Given data START

(** ** Registration errors *)

Definition Reason (err : message) : string :=
  match last (Params err) with Some p => p | None => Command err end.

(** [err.Params[1]] panics for a FAIL without a code. *)
Definition Temporary (err : message) : res uerror bool :=
  if bool_decide (Command err ∈ ["464"; "432"]) (* ERR_PASSWDMISMATCH, ERR_ERRONEUSNICKNAME *) then Ok false
  else if bool_decide (Command err = "FAIL") then
    match Params err !! 1%nat with
    | Some code => Ok (negb (bool_decide (code = "ACCOUNT_REQUIRED")))
    | None => Panic
    end
  else Ok true.

(** ** Cached users *)

Definition has_whox_field (uu : upstreamUser) (field : ascii) : bool :=
  if byte_eqb field "n" then nonempty (uu_Nickname uu)
  else if byte_eqb field "u" then nonempty (uu_Username uu)
  else if byte_eqb field "h" then nonempty (uu_Hostname uu)
  else if byte_eqb field "s" then nonempty (uu_Server uu)
  else if byte_eqb field "f" then nonempty (uu_Flags uu)
  else if byte_eqb field "a" then nonempty (uu_Account uu)
  else if byte_eqb field "r" then nonempty (uu_Realname uu)
  else existsb (byte_eqb field) ["t"; "c"; "i"; "d"; "l"; "o"]%char.

Definition hasWHOXFields (uu : upstreamUser) (fields : string) : bool :=
  forallb (has_whox_field uu) (schars fields).

Definition updateFrom (uu update : upstreamUser) : upstreamUser :=
  let pick old new := if nonempty new then new else old in
  UUser (pick (uu_Nickname uu) (uu_Nickname update)) (pick (uu_Username uu) (uu_Username update))
    (pick (uu_Hostname uu) (uu_Hostname update)) (pick (uu_Server uu) (uu_Server update))
    (pick (uu_Flags uu) (uu_Flags update)) (pick (uu_Account uu) (uu_Account update))
    (pick (uu_Realname uu) (uu_Realname update)).

(** The connection [connectToUpstream] returns. *)
Definition new_upstreamConn (clientCertSent : bool) : upstreamConn :=
  let cm := casemapRFC1459 in
  UConn (Prefix "*" "" "") "" "" stdChannelModes stdChannelTypes "" stdMemberships ∅
    false "" "" "" "" "" (NewCaseMappingMap cm) (NewCaseMappingMap cm) NewCapRegistry ∅ false "" 0
    (NewCaseMappingMap cm) None false ∅ "" None None false clientCertSent true true [].

(** ** Parsing of tokens *)

Fixpoint membership_loop (available : list Membership) (s : string) : list Membership * string :=
  match available with
  | [] => ([], s)
  | m :: available' =>
      match s with
      | EmptyString => ([], s)
      | String c s' =>
          if byte_eqb c (MPrefix m)
          then let '(ms, nick) := membership_loop available' s' in (m :: ms, nick)
          else membership_loop available' s
      end
  end.

Definition parseMembershipPrefix (uc : upstreamConn) (s : string) : list Membership * string :=
  membership_loop (uc_availableMemberships uc) s.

Given data END

Exercise objective | Quote exactly and only the lines from the one holding "m :: available' =>" through the end of the data.

Result |
  | m :: available' =>
      match s with
      | EmptyString => ([], s)
      | String c s' =>
          if byte_eqb c (MPrefix m)
          then let '(ms, nick) := membership_loop available' s' in (m :: ms, nick)
          else membership_loop available' s
      end
  end.

Definition parseMembershipPrefix (uc : upstreamConn) (s : string) : list Membership * string :=
  membership_loop (uc_availableMemberships uc) s.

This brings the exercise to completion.